Looking forward, we are watching for economic volatility that may affect the homebuyers’ positive attitudes. Until that happens, we believe sellers will have the upper hand as inventory remains low and demand remains high.

Job Growth

Weak: DC’s job decline has stabilized and eased in June as the economy struggles to open. From May to June approximately 45K jobs were added bringing the YOY loss to 271K jobs, or 8.0% off of June 2019 levels. Please see related chart showing job growth by sector.

Permit Growth

Weak-to-Moderate: Multifamily permits are down 13% YOY to reach 12.1K permit issued over the last 12 months. Single-family permits are down only 3% YOY. The SF permit decline follows a two-year decline from a peak of 14K SF permits issued in 2017. MF permits will likely continue to decline in the coming year as demand wanes and supply remains high.

Employment-to-Permit Ratio

Weak: A negative E/P ratio reflects an oversupply of housing and leads to price and rent pressure. The fundamentals were strong leading into 2020, but economic shutdown destroyed the job market and sent the ratio plummeting from strong numbers through February to historically negative numbers in April and May. We expect June’s ratio to stabilize as jobs were added and permit levels dropped.

Housing Inventory

Weak, but helpful for price stability: Despite the bad economy and weakening sales, we saw a dip in the months-supply to reach 1.7 months due to declining number of new listings on the market. Having low supply will help support home values and lead home shoppers to the new home market.

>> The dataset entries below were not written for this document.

(** Worker [c] executes the serials [c, 64 + c, 2 * 64 + c ...]; serial [s] is [txs[head + s]]. *)
Definition round_robin_serial (c : nat) (i : Z) : Z := i * 64 + Z.of_nat c.
Definition execution_workers : list (prog E (list (list ptr))) :=
  (fun c => run_txs schema table (read c) (fun i => head + round_robin_serial c i) txs 0 n) <$> seq 0 64.
Definition executes (s : Z) : Prop := 0 <= s < 64 * Z.of_nat n.
Definition ops_of (s : Z) : list Operation :=
  match txs !! Z.to_nat (head + s) with Some tx => rw_set_ tx | None => [] end.

(** The executing worker of the transaction that writes [p]. *)
Definition owner (p : addr) : option nat :=
  (fun q => Z.to_nat (q.2 mod 64)) <$> list_find (fun s => p ∈ written_versions (ops_of s)) (seqZ 0 (64 * Z.of_nat n)).

Record execution_start : Prop := {
  es_heap : heap_ok e0;
  es_head : 0 <= head;
  es_table : exists size, get_record_size schema table = Ok size;
  es_txs : forall s, executes s -> exists tx, txs !! Z.to_nat (head + s) = Some tx;
  es_pending : forall s p, executes s -> p ∈ written_versions (ops_of s) -> pending e0 p;
  es_nodup : forall s, executes s -> NoDup (written_versions (ops_of s));
  es_disjoint : forall s1 s2 p, executes s1 -> executes s2 ->
    p ∈ written_versions (ops_of s1) -> p ∈ written_versions (ops_of s2) -> s1 = s2;
  es_reads : forall c o i key, (c < 64)%nat -> 0 <= i < Z.of_nat n ->
    key ∈ read_keys (ops_of (round_robin_serial c i)) ->
    key_known e0 o c vis (read c) (round_robin_serial c) i key
}.
Hypothesis start : execution_start.
(* ===== verification/TimestampManager.v ===== *)
(** * TimestampManager: per-worker timestamps and their garbage collector

    [protocols/common/timestamp_manager.hpp].  A worker draws timestamps from
    its own counter, which it now and then moves up to another worker's; the
    manager publishes the smallest and the largest counter for the garbage
    collectors.  Every access to a counter is an action.  The ids of the
    workers are their indices; the arguments of [make_unique] in [begin_tx] are
    evaluated from left to right. *)
From S2P Require Import Prelude Conc Schema EpochManager.

Record TsWorker := mkTsWorker {
  txn_cnt : Z; smallest_txn_cnt : Z; largest_txn_cnt : Z;
  next_worker_offset : Z; abort_cnt : Z; ts_tx_counter : Z }.
Definition TsWorker_init : TsWorker := mkTsWorker 1 1 1 0 0 1.
Definition set_txn_cnt (f : Z -> Z) (w : TsWorker) : TsWorker :=
  mkTsWorker (f (txn_cnt w)) (smallest_txn_cnt w) (largest_txn_cnt w) (next_worker_offset w) (abort_cnt w) (ts_tx_counter w).
Definition set_offset (f : Z -> Z) (w : TsWorker) : TsWorker :=
  mkTsWorker (txn_cnt w) (smallest_txn_cnt w) (largest_txn_cnt w) (f (next_worker_offset w)) (abort_cnt w) (ts_tx_counter w).
Definition set_abort_cnt (f : Z -> Z) (w : TsWorker) : TsWorker :=
  mkTsWorker (txn_cnt w) (smallest_txn_cnt w) (largest_txn_cnt w) (next_worker_offset w) (f (abort_cnt w)) (ts_tx_counter w).
Definition set_tx_counter (f : Z -> Z) (w : TsWorker) : TsWorker :=
  mkTsWorker (txn_cnt w) (smallest_txn_cnt w) (largest_txn_cnt w) (next_worker_offset w) (abort_cnt w) (f (ts_tx_counter w)).

(** [TimeStampManager]: the state is the list of its worker pointers; [num_workers] is their number. *)

Definition num_workers (s : (list (option TsWorker))) : Z := Z.of_nat (length s).

(** A read and a read-modify-write of a field of worker [i]. *)
Definition peek {A} (i : nat) (f : TsWorker -> A) : M (list (option TsWorker)) A := fun s =>
  match s !! i with Some (Some w) => Ok (f w, s) | _ => Err UndefinedBehaviour end.
Definition modify (i : nat) (f : TsWorker -> TsWorker) : M (list (option TsWorker)) TsWorker := fun s =>
  match s !! i with Some (Some w) => Ok (w, <[i := Some (f w)]> s) | _ => Err UndefinedBehaviour end.
Definition is_null (i : nat) : M (list (option TsWorker)) bool := fun s =>
  match s !! i with Some w => Ok (bool_decide (w = None), s) | None => Err UndefinedBehaviour end.

(** [TimeStampManager::synchronize]; [n] is [num_workers]. *)
Definition next_worker_id (n worker_id next_worker_offset : Z) : Z :=
  let offset := next_worker_offset mod (n - 1) + 1 in (worker_id + offset) mod n.
Definition tsm_synchronize (n : Z) (worker_id : nat) (cnt offset : Z) : prog (list (option TsWorker)) unit :=
  if n - 1 =? 0 then mret tt
  else
    let next := Z.to_nat (next_worker_id n (Z.of_nat worker_id) offset) in
    null ← act (is_null next);
    if null : bool then mret tt
    else
      next_cnt ← act (peek next txn_cnt);
      if cnt <? next_cnt then _ ← act (modify worker_id (set_txn_cnt (λ _, next_cnt))); mret tt
      else mret tt.

(** [Worker::synchronize]: [next_worker_offset++] is a [uint8_t]. *)
Definition synchronize (n : Z) (i : nat) : prog (list (option TsWorker)) unit :=
  cnt ← act (peek i txn_cnt);
  w ← act (modify i (set_offset (λ o, (o + 1) mod 2 ^ 8)));
  tsm_synchronize n i cnt (next_worker_offset w).

Definition get_ts (i : nat) (cnt : Z) : Z := Z.lor (u64 (Z.shiftl cnt 8)) (Z.of_nat i).
(** [fetch_add] and the periodic synchronisation, shared by the two draws. *)
Definition draw (n synchronize_cnt : Z) (i : nat) (amount : Z) : prog (list (option TsWorker)) Z :=
  w ← act (modify i (set_txn_cnt (λ c, u64 (c + amount))));
  if synchronize_cnt =? 0 then act (failM UndefinedBehaviour)
  else
    (if txn_cnt w mod synchronize_cnt =? 0 then synchronize n i else mret tt);;
    mret (get_ts i (txn_cnt w)).
Definition get_new_ts (n synchronize_cnt : Z) (i : nat) : prog (list (option TsWorker)) Z :=
  _ ← act (modify i (set_abort_cnt (λ _, 0)));
  draw n synchronize_cnt i 1.
Definition get_abort_boosted_ts (n synchronize_cnt : Z) (i : nat) : prog (list (option TsWorker)) Z :=
  w ← act (modify i (set_abort_cnt (λ c, u64 (c + 1))));
  draw n synchronize_cnt i (2 ^ Z.min (u64 (abort_cnt w + 1)) 2).
Definition get_smallest_ts (i : nat) : prog (list (option TsWorker)) Z := c ← act (peek i smallest_txn_cnt); mret (get_ts i c).
Definition get_largest_ts (i : nat) : prog (list (option TsWorker)) Z := c ← act (peek i largest_txn_cnt); mret (get_ts i c).
(** [begin_tx]: identifier, timestamp, smallest and largest timestamp. *)
Definition begin_tx (n synchronize_cnt : Z) (i : nat) : prog (list (option TsWorker)) (Z * Z * Z * Z) :=
  w ← act (modify i (set_tx_counter (λ c, wrap32 (c + 1))));
  ts ← get_new_ts n synchronize_cnt i;
  lo ← get_smallest_ts i; hi ← get_largest_ts i;
  mret (TxID.make (Z.of_nat i) (ts_tx_counter w), ts, lo, hi).

(** *** The manager's thread *)
Fixpoint gc_txn_cnt (l : list nat) (p : Z * Z) : prog (list (option TsWorker)) (Z * Z) :=
  match l with
  | [] => mret p
  | i :: l => null ← act (is_null i);
              if null : bool then gc_txn_cnt l p
              else c ← act (peek i txn_cnt); gc_txn_cnt l (Z.min c p.1, Z.max c p.2)
  end.
Definition get_gc_txn_cnt (n : nat) : prog (list (option TsWorker)) (Z * Z) := gc_txn_cnt (seq 0 n) (2 ^ 64 - 1, 0).
Fixpoint publish (l : list nat) (smallest largest : Z) : prog (list (option TsWorker)) unit :=
  match l with
  | [] => mret tt
  | i :: l => null ← act (is_null i);
              (if null : bool then mret tt
               else
                 _ ← act (modify i (λ w, mkTsWorker (txn_cnt w) (u64 (smallest - 1)) (largest_txn_cnt w)
                                           (next_worker_offset w) (abort_cnt w) (ts_tx_counter w)));
                 _ ← act (modify i (λ w, mkTsWorker (txn_cnt w) (smallest_txn_cnt w) largest
                                           (next_worker_offset w) (abort_cnt w) (ts_tx_counter w)));
                 mret tt);;
              publish l smallest largest
  end.
Definition set_gc_ts (n : nat) : prog (list (option TsWorker)) unit :=
  p ← get_gc_txn_cnt n; publish (seq 0 n) p.1 p.2.
(* ===== verification/Load.v ===== *)
(** * Load: what loading a table leaves in memory

    Caracal and Cheetah load a table the same way: for every key a record, a
    row and one stable version, in this order, so that key [k] owns the
    addresses [3 k + 1 .. 3 k + 3].  [row_of p] is the row a protocol builds
    around the version [p]. *)
From S2P Require Import Prelude Index Conc RWLock Memory.

Definition record_addr (key : Z) : addr := Z.to_pos (3 * key + 1).
Definition row_addr (key : Z) : addr := Z.to_pos (3 * key + 2).
Definition version_addr (key : Z) : addr := Z.to_pos (3 * key + 3).

Section Load.
Context {P R : Type} (row_of : addr -> R) (pool0 : list P).
Local Abbreviation E := (Env P R).

(** The state before loading. *)
Definition Env_init : E := mkEnv ∅ ∅ 1%positive Stat_init pool0 0 ∅ RWLock_init [].

(** One more key. *)
Definition add_row (e : E) : E :=
  let b := brk e in
  mkEnv (<[(b + 2)%positive := mkVersion (Some b) STABLE false]> (versions e)) ({[b]} ∪ records e)
        (b + 3)%positive (stat_ e) (pool e) (used_ e)
        (<[(b + 1)%positive := row_of (b + 2)%positive]> (rows e)) (lock_ e) (handed_ e).

Fixpoint load_rows (n : nat) (e : E) : E :=
  match n with O => e | S n' => load_rows n' (add_row e) end.

(** The first [n] keys are loaded. *)
Record loaded (n : Z) (e : E) : Prop := {
  ld_heap : heap_ok e;
  ld_brk : Z.pos (brk e) = 3 * n + 1;
  ld_lock : lock_ e = RWLock_init;
  ld_pool : pool e = pool0;
  ld_used : used_ e = 0;
  ld_handed : handed_ e = [];
  ld_row : forall k, 0 <= k < n -> rows e !! row_addr k = Some (row_of (version_addr k));
  ld_version : forall k, 0 <= k < n ->
    versions e !! version_addr k = Some (mkVersion (Some (record_addr k)) STABLE false);
  ld_dom : forall a, is_Some (rows e !! a) -> exists k, 0 <= k < n /\ a = row_addr k
}.

Lemma loaded_empty : loaded 0 Env_init.
Proof. constructor; try done; try (intros; lia). intros a. simpl. rewrite lookup_empty. by intros []. Qed.

Lemma load_row_heap (e : E) : heap_ok e -> heap_ok (add_row e).
Proof.
  intros [Hf Hl Hr Hi]. set (b := brk e).
  assert (Hnew : forall a v, versions (add_row e) !! a = Some v ->
    (a = (b + 2)%positive /\ rec v = Some b) \/ (a < b)%positive /\ versions e !! a = Some v).
  { intros a v Hv. simpl in Hv. apply lookup_insert_Some in Hv as [(<- & <-)|(_ & Hv)]; [by left|].
    right. split; [by apply (Hf a v)|done]. }
  constructor.
  - intros a v Hv. change (brk (add_row e)) with (b + 3)%positive. destruct (Hnew a v Hv) as [[-> _]|[? _]]; lia.
  - intros a v r Hv Hrec. change (records (add_row e)) with ({[b]} ∪ records e).
    destruct (Hnew a v Hv) as [[-> Hr1]|[_ Hv']].
    + apply elem_of_union_l, elem_of_singleton. congruence.
    + apply elem_of_union_r. by apply (Hl a v).
  - intros r. change (records (add_row e)) with ({[b]} ∪ records e). change (brk (add_row e)) with (b + 3)%positive.
    intros [Hin%elem_of_singleton|Hin%Hr]%elem_of_union; [subst r; unfold b; lia|]. fold b in Hin. lia.
  - intros a1 a2 v1 v2 r H1 H2 R1 R2.
    destruct (Hnew a1 v1 H1) as [[-> E1]|[L1 H1']], (Hnew a2 v2 H2) as [[-> E2]|[L2 H2']]; [done| | |].
    + pose proof (Hr r (Hl a2 v2 r H2' R2)) as Hlt. unfold b in E1. rewrite E1 in R1. injection R1 as <-. lia.
    + pose proof (Hr r (Hl a1 v1 r H1' R1)) as Hlt. unfold b in E2. rewrite E2 in R2. injection R2 as <-. lia.
    + by apply (Hi a1 a2 v1 v2 r).
Qed.

Lemma loaded_next n (e : E) : 0 <= n -> loaded n e -> loaded (n + 1) (add_row e).
Proof.
  intros Hn [Hh Hb Hlk Hp Hu Hhd Hrow Hver Hdom]. pose proof Hh as [Hf _ _ _].
  assert (Hra : (brk e + 1)%positive = row_addr n) by (unfold row_addr; lia).
  assert (Hva : (brk e + 2)%positive = version_addr n) by (unfold version_addr; lia).
  assert (Hrec : brk e = record_addr n) by (unfold record_addr; lia).
  constructor; try done; [by apply load_row_heap|simpl; lia|..].
  - intros k Hk. simpl. rewrite Hra, Hva. destruct (decide (k = n)) as [->|Hne]; [by rewrite lookup_insert_eq|].
    rewrite lookup_insert_ne by (unfold row_addr; lia). apply Hrow. lia.
  - intros k Hk. simpl. rewrite Hva. destruct (decide (k = n)) as [->|Hne]; [by rewrite lookup_insert_eq, Hrec|].
    rewrite lookup_insert_ne by (unfold version_addr; lia). apply Hver. lia.
  - intros a. simpl. rewrite Hra. destruct (decide (a = row_addr n)) as [->|Hne].
    + intros _. exists n. split; [lia|done].
    + rewrite lookup_insert_ne by done. intros (k & ? & ->)%Hdom. exists k. split; [lia|done].
Qed.

(** ** The index after loading *)
Context {I : Type} `{IndexesLaws I addr}.
Context (insert_into_index : I -> Z -> Z -> ptr -> M E I).
Hypothesis insert_eq : forall idx table_id key e,
  (rec ← new_record; insert_into_index idx table_id key (Some rec)) e
  = Ok (idx_insert idx table_id key (Some (brk e + 1)%positive), add_row e).

(** The loop of [load_all_tables], for a protocol that inserts this way. *)
Fixpoint load_loop (idx : I) (table_id : Z) (key : Z) (n : nat) : M E I :=
  match n with
  | O => mret idx
  | S n' =>
      rec ← new_record;
      idx' ← insert_into_index idx table_id key (Some rec);
      load_loop idx' table_id (key + 1) n'
  end.

Lemma load_loop_S idx t key n e :
  load_loop idx t key (S n) e
  = load_loop (idx_insert idx t key (Some (brk e + 1)%positive)) t (key + 1) n (add_row e).
Proof.
  cbn [load_loop]. pose proof (insert_eq idx t key e) as Hone. revert Hone. unfold mbind, M_bind.
  destruct (new_record e) as [[r e1]|]; [|done].
  destruct (insert_into_index idx t key (Some r) e1) as [[i e2]|]; [|done]. by injection 1 as -> ->.
Qed.

Lemma load_loop_loaded n : forall idx table_id key e,
  is_key (key + Z.of_nat n) -> 0 <= key -> loaded key e ->
  (forall k, is_key k -> idx_entry idx table_id k = if decide (k < key) then Some (Some (row_addr k)) else None) ->
  exists idx' e', load_loop idx table_id key n e = Ok (idx', e') /\ loaded (key + Z.of_nat n) e' /\
    (forall k, is_key k -> idx_entry idx' table_id k =
       if decide (k < key + Z.of_nat n) then Some (Some (row_addr k)) else None).
Proof.
  induction n as [|n IH]; intros idx t key e Hk Hk0 Hl Hidx.
  - exists idx, e. change (Z.of_nat 0) with 0. rewrite Z.add_0_r. by split_and!.
  - rewrite load_loop_S.
    assert ((brk e + 1)%positive = row_addr key) as ->
      by (pose proof (ld_brk _ _ Hl); unfold row_addr; lia).
    destruct (IH (idx_insert idx t key (Some (row_addr key))) t (key + 1) (add_row e))
      as (idx' & e' & Hrun' & Hl' & Hidx'); [unfold is_key in *; lia|lia|by apply loaded_next| |].
    + assert (is_key key) as Hik by (unfold is_key in *; lia). intros k Hkk.
      rewrite idx_entry_insert, !Hidx by done. rewrite (decide_False (P := key < key)) by lia.
      destruct (decide (key = k)) as [->|Hne].
      * by rewrite !decide_True by (done || lia).
      * rewrite decide_False by tauto. destruct (decide (k < key)); by rewrite ?decide_True, ?decide_False by lia.
    + exists idx', e'. rewrite Nat2Z.inj_succ. replace (key + Z.succ (Z.of_nat n)) with (key + 1 + Z.of_nat n) by lia.
      by split_and!.
Qed.

Lemma load_loop_table t num : is_key num ->
  exists idx e, load_loop idx_empty t 0 (Z.to_nat num) Env_init = Ok (idx, e) /\ loaded num e /\
    (forall k, is_key k -> idx_find idx t k = if decide (k < num) then Some (row_addr k) else None).
Proof.
  intros Hn. destruct (load_loop_loaded (Z.to_nat num) idx_empty t 0 Env_init) as (idx & e & Hrun & Hl & Hidx).
  - unfold is_key in *. lia.
  - lia.
  - apply loaded_empty.
  - intros k Hk. unfold is_key in Hk. rewrite idx_entry_empty, decide_False by lia. done.
  - assert (Hz : 0 + Z.of_nat (Z.to_nat num) = num) by (unfold is_key in Hn; lia). rewrite Hz in Hl, Hidx.
    exists idx, e. split_and!; [done|done|]. intros k Hk. rewrite idx_find_entry, Hidx by done. by destruct (decide _).
Qed.

End Load.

Existing Home Sales and Prices

Moderate to strong: Projected resales closings declined 4.2% YOY to reach 69K closings for the last 12 months ending June 2020. While sales have dropped, median sales prices have increased 5.1% YOY to reach $422K. Low interest rates and more confidence among higher income households may be the reason for the increase.


Strong: In recent months, home value appreciation in metro DC outperformed the composite of the 20 largest metros in the country. On an annual basis, homes in the DC Metro appreciated at 3.5% compared to the national 4.5% rate and the Top-20 markets’ 3.7% rate.
Metro DC entered the recession from a strong position and continues to enjoy low inventory levels which help support home values.